Skocz do zawartości
Polski Portal Literacki

Rozdarcie


Rekomendowane odpowiedzi

Anioł w porwanych szatach zamilkł,

Jego usta ułożyły się w kształt siwej fali

Powalającej okręty, gdy lud powoli blakł,

Stracił resztki rozumu, wybór go powali,

Rozdarty między niebios spokojnością.

W dół go ciągną piekieł otwarte bramy,

W górę unoszą, kuszą boską hojnością,

Cóż ma wybrać, czyż mu spokoju damy?

Do nóg przykute ciągnące byt ciężary 

W głębiny, ciemności odmęty szarej ściany,

Chcą go porwać niebiosa, chcą go mary.

Boski wysłannik, czy to nie człowiek dany

Na zgubę, by zapomnieć czym już jest...

Jedność, czymże jest to zwykłe tchnienie?

Niosący zbawienie bezbożny manifest,

Kątem oczęta uniwersalne patrzenie

Ścieżki, drogi, plączą się, najsilniejsza moc.

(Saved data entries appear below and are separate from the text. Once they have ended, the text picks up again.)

(* ===== verification/MkdirSpec.v ===== *)
(** * The system call mkdir

    A program calls [mkdir] with the address of a path; the entry of the call
    has loaded the kernel's directory ([IsrSpec.v]).  [PathSpec.v] copies
    the path to a block of one page, which is longer than the path; what lies
    behind the terminator is never read ([do_mkdir_tail]), so
    [mkdir_creates_directory] applies to the copy, and the block is released
    when the call is over ([mkdir_call_creates]). *)

From S2P Require Import Prelude Dlist Pmm Kmalloc Heap Paging MmuSpec Vmm VmmSpec CopySpec StringSpec PathSpec Vmalloc Klib Terminal Namei NameiSpec Sched SchedSpec Kernel Vfs Files FilesSpec FdSpec SpaceSpec DupSpec DestroySpec.

#[local] Open Scope Z_scope.

(** ** Where one routine returns, so does the other *)

Definition below {S A} (m m' : M S A) : Prop := forall s r, m s = Ok r -> m' s = Ok r.

Lemma below_refl {S A} (m : M S A) : below m m.
Proof. by intros s r. Qed.

Lemma below_bind {S A B} (m m' : M S A) (f f' : A -> M S B) : below m m' -> (forall a, below (f a) (f' a)) -> below (bind_ m f) (bind_ m' f').
Proof. intros Hm Hf s r (a & s1 & E1 & E2)%bind_inv. rewrite (bind_ok _ _ _ _ _ (Hm _ _ E1)). by apply Hf. Qed.

Lemma below_if {S A} (b : bool) (m m' n n' : M S A) : below m m' -> below n n' -> below (if b then m else n) (if b then m' else n').
Proof. by destruct b. Qed.

Lemma below_zoom {S T A} (g : S -> T) (p : T -> S -> S) (m m' : M T A) : below m m' -> below (zoom g p m) (zoom g p m').
Proof. intros Hm s r. unfold zoom. destruct (m (g s)) as [[a t]| | |] eqn:E; try done. by rewrite (Hm _ _ E). Qed.

Lemma below_loop {S A B} (b b' : A -> M S (A + B)) : (forall a, below (b a) (b' a)) -> forall n n' a, (n <= n')%nat -> below (loop n b a) (loop n' b' a).
Proof.
  intros Hb n. induction n as [|n IH]; intros [|n'] a Hn; [by intros s r..|lia|]. cbn [loop]. apply below_bind; [apply Hb|].
  intros [a'|x]; [apply IH; lia|apply below_refl].
Qed.

Lemma below_some {S A} (o o' : option A) : (forall a, o = Some a -> o' = Some a) -> below (S := S) (lift_opt o) (lift_opt o').
Proof. intros Ho s r. unfold lift_opt. destruct o as [a|]; [|done]. by rewrite (Ho a eq_refl). Qed.

(** ** Behind the terminator *)

Section tail.
Context (path t : list Z).

Lemma below_rd {S} i : below (S := S) (rd path i) (rd (path ++ t) i).
Proof. unfold rd. apply below_if; [|apply below_refl]. apply below_some. intros a Ha. by apply lookup_app_l_Some. Qed.

Lemma strlen_tail (l : list Z) n : strlen l = Some n -> strlen (l ++ t) = Some n.
Proof. intros (name & [Hn [rest ->]] & ->)%strlen_some. apply strlen_cstr. split; [done|]. exists (rest ++ t). by rewrite <- app_assoc. Qed.

Lemma strncpy_tail n : forall dst src x u, strncpy dst src n = Some x -> strncpy dst (src ++ u) n = Some x.
Proof.
  induction n as [|n IH]; intros dst src x u; [by destruct dst, src|]. destruct dst as [|y dst], src as [|c src]; try done.
  cbn [strncpy app]. destruct (c =? 0).
  - destruct (strncpy dst (0 :: src) n) as [d|] eqn:E; [|done]. apply (IH _ _ _ u) in E. cbn [app] in E. by rewrite E.
  - destruct (strncpy dst src n) as [d|] eqn:E; [|done]. by rewrite (IH _ _ _ u E).
Qed.

Ltac below_step := first
  [ apply below_refl | apply below_rd | apply below_bind; [|intros ?] | apply below_if | apply below_zoom
  | apply below_loop; [intros ?|rewrite ?length_app; lia] | apply below_some; intros ? ?; by apply strlen_tail | progress cbv zeta | case_match ].

Lemma deconcat_tail {S} L i b : below (S := S) (_path_deconcatenator path L i b) (_path_deconcatenator (path ++ t) L i b).
Proof. unfold _path_deconcatenator, deconcat_step. repeat below_step. Qed.

Lemma namei_tail root b : below (namei_path_to_vfs_node root path b) (namei_path_to_vfs_node root (path ++ t) b).
Proof.
  unfold namei_path_to_vfs_node. repeat (first [apply deconcat_tail | below_step]).
Qed.

Lemma filename_tail {S} b : below (S := S) (namei_path_to_filename path b) (namei_path_to_filename (path ++ t) b).
Proof.
  unfold namei_path_to_filename. repeat below_step. apply below_some. intros x. rewrite drop_app. apply strncpy_tail.
Qed.

Context {H : Type} `{!Allocator H} (stack_bytes : list Z).

Lemma do_mkdir_tail : below (do_mkdir stack_bytes path) (do_mkdir stack_bytes (path ++ t)).
Proof.
  unfold do_mkdir, on_fs. repeat (first [apply namei_tail | apply filename_tail | below_step]).
Qed.
End tail.

(** ** Before and after the call *)

Section call.
Context {H : Type} `{!Allocator H}.

Lemma free_block_run (s : vmm H) b z B : al_rep (v_heap s) (<[b := z]> B) -> B !! b = None -> exists h,
  free_buf b s = Ok (tt, set_bufs (delete b (v_bufs s)) (set_heap h s)) /\ al_rep h B.
Proof.
  intros Hrep Hb. destruct (wp_run _ _ _ (al_free_wp _ _ b z Hrep (lookup_insert_eq _ _ _))) as ([] & h & E & Hrep').
  rewrite delete_insert_id in Hrep' by done. exists h. split; [|done].
  unfold free_buf. rewrite (bind_ok _ _ s tt (set_heap h s)); [done|]. unfold on_heap, zoom. by rewrite E.
Qed.

Context (k : kernel H) (c : tcb) (A : aspace) (vaddr : Z) (B : gmap Z Z).
Hypotheses (Hc : tasks (k_sched k) !! actual_task (k_sched k) = Some c) (H0 : actual_task (k_sched k) <> 0)
  (Hready : string_ready (k_vmm k) (t_aspace c) A vaddr MAX_PATH_LEN B).

(** The memory is [m], which differs from what it was in the temporary window
    of the kernel's directory only; the program keeps its translations. *)
Definition same_program (m : gmap Z Z) : Prop :=
  kept (frame_of (Paging.cr3 (v_mach (k_vmm k)))) (fun _ => False) (ram (v_mach (k_vmm k))) m /\
  same_space (frame_of (Paging.cr3 (v_mach (k_vmm k)))) (pd A) (ram (v_mach (k_vmm k))) m.

(** The call has begun: its path is in the block [b]. *)
Definition begun (b : Z) (l : list Z) (h : H) (m : gmap Z Z) : kernel H :=
  set_vmm (set_memory m (set_bufs (<[b := l]> (v_bufs (k_vmm k))) (set_heap h (k_vmm k)))) k.

Lemma with_path_begins name : 0 ∉ name -> Z.of_nat (length name) < MAX_PATH_LEN ->
  user_bytes (ram (v_mach (k_vmm k))) (pd A) vaddr (S (length name)) = Some (name ++ [0]) ->
  exists b h m z t, B !! b = None /\ al_rep h (<[b := z]> B) /\ room_left (v_heap (k_vmm k)) MAX_PATH_LEN h /\ same_program m /\
    forall call, with_path vaddr call k =
      (do x <- call ((name ++ [0]) ++ t); on_vm (free_buf b) ;;; ret_ x) (begun b ((name ++ [0]) ++ t) h m).
Proof.
  intros Hn0 Hlt Hu. destruct (copy_string_run (k_vmm k) (t_aspace c) A vaddr MAX_PATH_LEN B Hready) as (b & s' & E & R).
  destruct (string_there _ _ _ _ _ _ _ _ Hn0 Hlt Hu R) as (h & m & z & rest & Hb0 & HBb & _ & Hrep & Hleft & Hk & _ & ->).
  destruct (ur_space _ _ _ _ _ (sr_user _ _ _ _ _ _ Hready)) as (_ & _ & Hbeside).
  exists b, h, m, z, rest. split_and!; try done; [split; [exact Hk|by apply (beside_kept _ _ _ _ _ Hbeside Hk)]|]. intros call.
  change (name ++ 0 :: rest) with (name ++ [0] ++ rest) in E. rewrite app_assoc in E.
  unfold with_path. rewrite (bind_ok _ _ k (actual_task (k_sched k)) k) by done.
  rewrite (bind_ok _ _ k c k) by (unfold task; by rewrite (on_sched_get _ _ _ (ld_task_ok _ _ _ Hc H0))).
  rewrite (bind_ok _ _ _ b (begun b ((name ++ [0]) ++ rest) h m)) by (unfold on_vm, zoom; by rewrite E).
  rewrite (proj2 (Z.eqb_neq b 0) Hb0). unfold bind_ at 1.
  cbn [begun k_vmm set_vmm v_bufs set_memory set_mach set_bufs]. by rewrite lookup_insert_eq.
Qed.
End call.

(** ** The outcomes *)

Section outcome.
Context {H : Type} `{!Allocator H} (k : kernel H) (A : aspace) (B : gmap Z Z).

(** [errno = e; return -1;]: no block of the heap is left behind. *)
Definition refused (e : Z) (r : res (Z * kernel H)) : Prop := exists m h,
  r = Ok (-1, set_vmm (set_memory m (set_errno e (set_heap h (k_vmm k)))) k) /\ same_program k A m /\ al_rep h B.

(** The new directory is the only new block. *)
Definition created cs nm p pre name (r : res (Z * kernel H)) : Prop := exists m h f q z,
  r = Ok (0, set_fs f (set_vmm (set_memory m (set_heap h (k_vmm k))) k)) /\ same_program k A m /\
  B !! q = None /\ al_rep h (<[q := z]> B) /\ added_directory (k_fs k) f cs nm p pre name q.

Context (b : Z) (l : list Z) (h : H) (m : gmap Z Z) (z : Z) (call : K (H := H) Z).
Hypotheses (Hbufs : v_bufs (k_vmm k) !! b = None) (Hb : B !! b = None) (Hrep : al_rep h (<[b := z]> B)) (Hm : same_program k A m).
Let finish := (do x <- call; on_vm (free_buf b) ;;; ret_ x) (begun k b l h m).

Lemma finish_refused e : call (begun k b l h m) = failed e (begun k b l h m) -> refused e finish.
Proof.
  intros E. destruct (free_block_run (set_errno e (k_vmm (begun k b l h m))) b z B Hrep Hb) as (h2 & E2 & Hrep2).
  exists m, h2. split; [|done]. unfold finish. rewrite (bind_ok _ _ _ _ _ E). unfold on_vm.
  unfold bind_, zoom. cbn [k_vmm set_vmm]. rewrite E2. unfold ret_. do 2 f_equal.
  cbn [begun v_bufs k_vmm set_vmm set_errno set_memory set_mach set_bufs]. rewrite delete_insert_id by done.
  by destruct k as [[]].
Qed.

Lemma finish_created cs nm p pre name k' q zq : call (begun k b l h m) = Ok (0, k') ->
  added_directory (k_fs k) (k_fs k') cs nm p pre name q -> <[b := z]> B !! q = None ->
  al_rep (v_heap (k_vmm k')) (<[q := zq]> (<[b := z]> B)) -> tree_and_heap (begun k b l h m) k' ->
  created cs nm p pre name finish.
Proof.
  intros E Hadd [Hq Hne]%lookup_insert_None Hrep' Hth. rewrite insert_insert_ne in Hrep' by congruence.
  destruct (free_block_run (k_vmm k') b z (<[q := zq]> B) Hrep') as (h2 & E2 & Hrep2); [by rewrite lookup_insert_ne|].
  exists m, h2, (k_fs k'), q, zq. split; [|done]. unfold finish. rewrite (bind_ok _ _ _ _ _ E).
  unfold on_vm, bind_, zoom. rewrite E2. unfold ret_. do 2 f_equal. rewrite Hth.
  cbn [begun v_bufs v_heap k_fs set_fs k_vmm set_vmm set_heap set_memory set_mach set_bufs]. rewrite delete_insert_id by done.
  by destruct k as [[]].
Qed.
End outcome.

(** ** Property *)

(** C4: [mkdir] as a program calls it; the call is served with the kernel's
    directory loaded.  The address holds, in the program's own directory, an
    absolute path, on whatever pages it lies.  An existing target is refused
    with EEXIST, a path whose directory does not exist with EINVAL, a parent
    that is not a directory with ENOTDIR, one whose driver makes no
    directories with EACCES; then nothing but [errno] has changed.  Otherwise
    the call answers 0, the tree has the new directory as the last child of
    its parent and stays well formed, every other name keeps its node, and the
    path now resolves to it.  In every case the copy of the path has been
    released: the heap holds what it held, and the new node if there is one. *)
Theorem mkdir_call_creates {H} `{!Allocator H} (stack_bytes : list Z) (k : kernel H) c A vaddr cs nm B pre name (slash : bool) :
  length stack_bytes = Z.to_nat MAX_FILENAME ->
  tasks (k_sched k) !! actual_task (k_sched k) = Some c -> actual_task (k_sched k) <> 0 ->
  tree_ok (k_fs k) cs nm -> is_Some (nodes (k_fs k) !! tree_root (k_fs k)) -> (forall x, is_Some (nodes (k_fs k) !! x) -> is_Some (B !! x)) ->
  Forall comp_ok (pre ++ [name]) -> (length name + (if slash then 1 else 0) < Z.to_nat MAX_FILENAME)%nat ->
  string_ready (k_vmm k) (t_aspace c) A vaddr MAX_PATH_LEN B ->
  al_room (v_heap (k_vmm k)) (MAX_PATH_LEN + SIZEOF_VNODE + 38) ->
  let path := path_of (pre ++ [name]) slash in
  Z.of_nat (length path) <= MAX_PATH_LEN ->
  user_bytes (ram (v_mach (k_vmm k))) (pd A) vaddr (length path) = Some path ->
  let r := mkdir stack_bytes vaddr k in
  match resolve cs nm (tree_root (k_fs k)) (pre ++ [name]) with
  | (0, 0) => refused k A B EINVAL r
  | (0, p) => forall v, nodes (k_fs k) !! p = Some v ->
      if decide (v_type v <> Some VFS_DIR /\ v_type v <> Some VFS_MNTPT) then refused k A B ENOTDIR r
      else match op_mkdir (vn_op v) with
           | None => refused k A B EACCES r
           | Some _ => created k A B cs nm p pre name r
           end
  | (_, _) => refused k A B EEXIST r
  end.
Proof.
  intros Hst Hc H0 Hok Hroot Hown Hall Hlen Hready Hroom path Hfit Hu r.
  destruct (path_tail_cstr (pre ++ [name]) slash Hall) as (s & Ep & Hs0 & _).
  assert (Epath : path = (SLASH :: s) ++ [0]) by (unfold path, path_of; by rewrite Ep).
  assert (Hl : length path = S (length (SLASH :: s))) by (rewrite Epath, length_app; cbn; lia).
  destruct (with_path_begins k c A vaddr B Hc H0 Hready (SLASH :: s)) as (b & h & m & z & t & Hb & Hrep & Hleft & Hm & E).
  { apply not_elem_of_cons. by split. } { lia. } { by rewrite <- Hl, <- Epath. }
  rewrite <- Epath in E. assert (Hbufs : v_bufs (k_vmm k) !! b = None).
  { destruct (v_bufs (k_vmm k) !! b) eqn:Eb; [|done]. destruct (sr_bufs _ _ _ _ _ _ Hready b) as [? ?]; [by rewrite Eb|congruence]. }
  assert (Hroom2 : al_room h SIZEOF_VNODE) by (apply Hleft; [unfold SIZEOF_VNODE|unfold SIZEOF_VNODE, MAX_PATH_LEN|exact Hroom]; lia).
  pose proof (mkdir_creates_directory stack_bytes (begun k b (path ++ t) h m) cs nm (<[b := z]> B) pre name slash Hst Hok Hroot Hall Hlen) as Ho.
  assert (Hown2 : nodes_owned (begun k b (path ++ t) h m) (<[b := z]> B)).
  { split; [exact Hrep|]. intros x Hx. apply lookup_insert_is_Some'. right. by apply Hown. }
  specialize (Ho Hown2 Hroom2). subst r. unfold mkdir. rewrite E. unfold mkdir_outcome in Ho. cbn [begun k_fs set_vmm] in Ho.
  fold path in Ho.
  assert (Hf : forall e, do_mkdir stack_bytes path (begun k b (path ++ t) h m) = failed e (begun k b (path ++ t) h m) ->
    refused k A B e ((do x <- do_mkdir stack_bytes (path ++ t); on_vm (free_buf b) ;;; ret_ x) (begun k b (path ++ t) h m))).
  { intros e Ee. eapply finish_refused; [done..|]. by apply (do_mkdir_tail path t stack_bytes). }
  destruct (resolve _ _ _ _) as [[|rp|rp] p]; [|by apply Hf..]. destruct p as [|p|p]; [by apply Hf| |].
  all: intros v Hv; specialize (Ho v Hv); case_decide; [by apply Hf|]; destruct (op_mkdir (vn_op v)); [|by apply Hf];
    destruct Ho as (k' & q & zq & E' & Hadd & Hq & Hrep' & Hth).
  all: by eapply finish_created; [..|apply (do_mkdir_tail path t stack_bytes), E'| | | |].
Qed.

#[local] Instance mkdir_allocator : Allocator malloc_state := kmalloc_allocator 0xc0400000 demo_raw demo_bytes.

(** A program asks for [/etc/], a path that lies on two of its pages, on a
    root that is empty. *)
Lemma mkdir_call_creates_witness : exists k' q,
  mkdir (replicate 128 7) 0x7ffe str_kernel = Ok (0, k') /\ is_Some (nodes (k_fs k') !! (q : Z)).
Proof.
  destruct root_block_rep as [z Hrep].
  assert (Hown : forall x, is_Some (nodes (k_fs str_kernel) !! x) -> is_Some (({[ root_block.1 := z ]} : gmap Z Z) !! x)).
  { intros x Hx. apply lookup_insert_is_Some. left. symmetry. by apply root_owned. }
  pose proof (mkdir_call_creates (replicate 128 7) str_kernel str_tcb str_aspace 0x7ffe (fun_of ∅) (fun_of {[ root_block.1 := [SLASH] ]})
    {[ root_block.1 := z ]} [] [101; 116; 99] true eq_refl eq_refl ltac:(discriminate) root_tree ltac:(by eexists) Hown
    ltac:(repeat constructor; apply comp_check; vm_compute; reflexivity) ltac:(cbn; unfold MAX_FILENAME; lia) (str_ready z Hrep)
    ltac:(vm_compute; discriminate) ltac:(vm_compute; discriminate) ltac:(vm_compute; reflexivity)) as Hw.
  cbv zeta in Hw. cbn [app] in Hw.
  replace (resolve _ _ _ [[101; 116; 99]]) with (0, root_block.1) in Hw by (vm_compute; reflexivity).
  specialize (Hw (demo_dir [SLASH] 0 0 0 0 0) ltac:(vm_compute; reflexivity)). rewrite decide_False in Hw by (intros [Hd _]; by apply Hd).
  destruct Hw as (m & h & f & q & z' & E & _ & _ & _ & n & _ & Hn & _). eexists _, q.
  split; [exact E|]. by exists n.
Defined.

Wybrać jest trudno sklepienia zwierzęciu,

Myśli natłok, gdy księżyc rozkochał noc.

Czego się spodziewać po Ziemi dziecięciu?

 

 

 

 

Odnośnik do komentarza
Udostępnij na innych stronach

Jeśli chcesz dodać odpowiedź, zaloguj się lub zarejestruj nowe konto

Jedynie zarejestrowani użytkownicy mogą komentować zawartość tej strony.

Zarejestruj nowe konto

Załóż nowe konto. To bardzo proste!

Zarejestruj się

Zaloguj się

Posiadasz już konto? Zaloguj się poniżej.

Zaloguj się


×
×
  • Dodaj nową pozycję...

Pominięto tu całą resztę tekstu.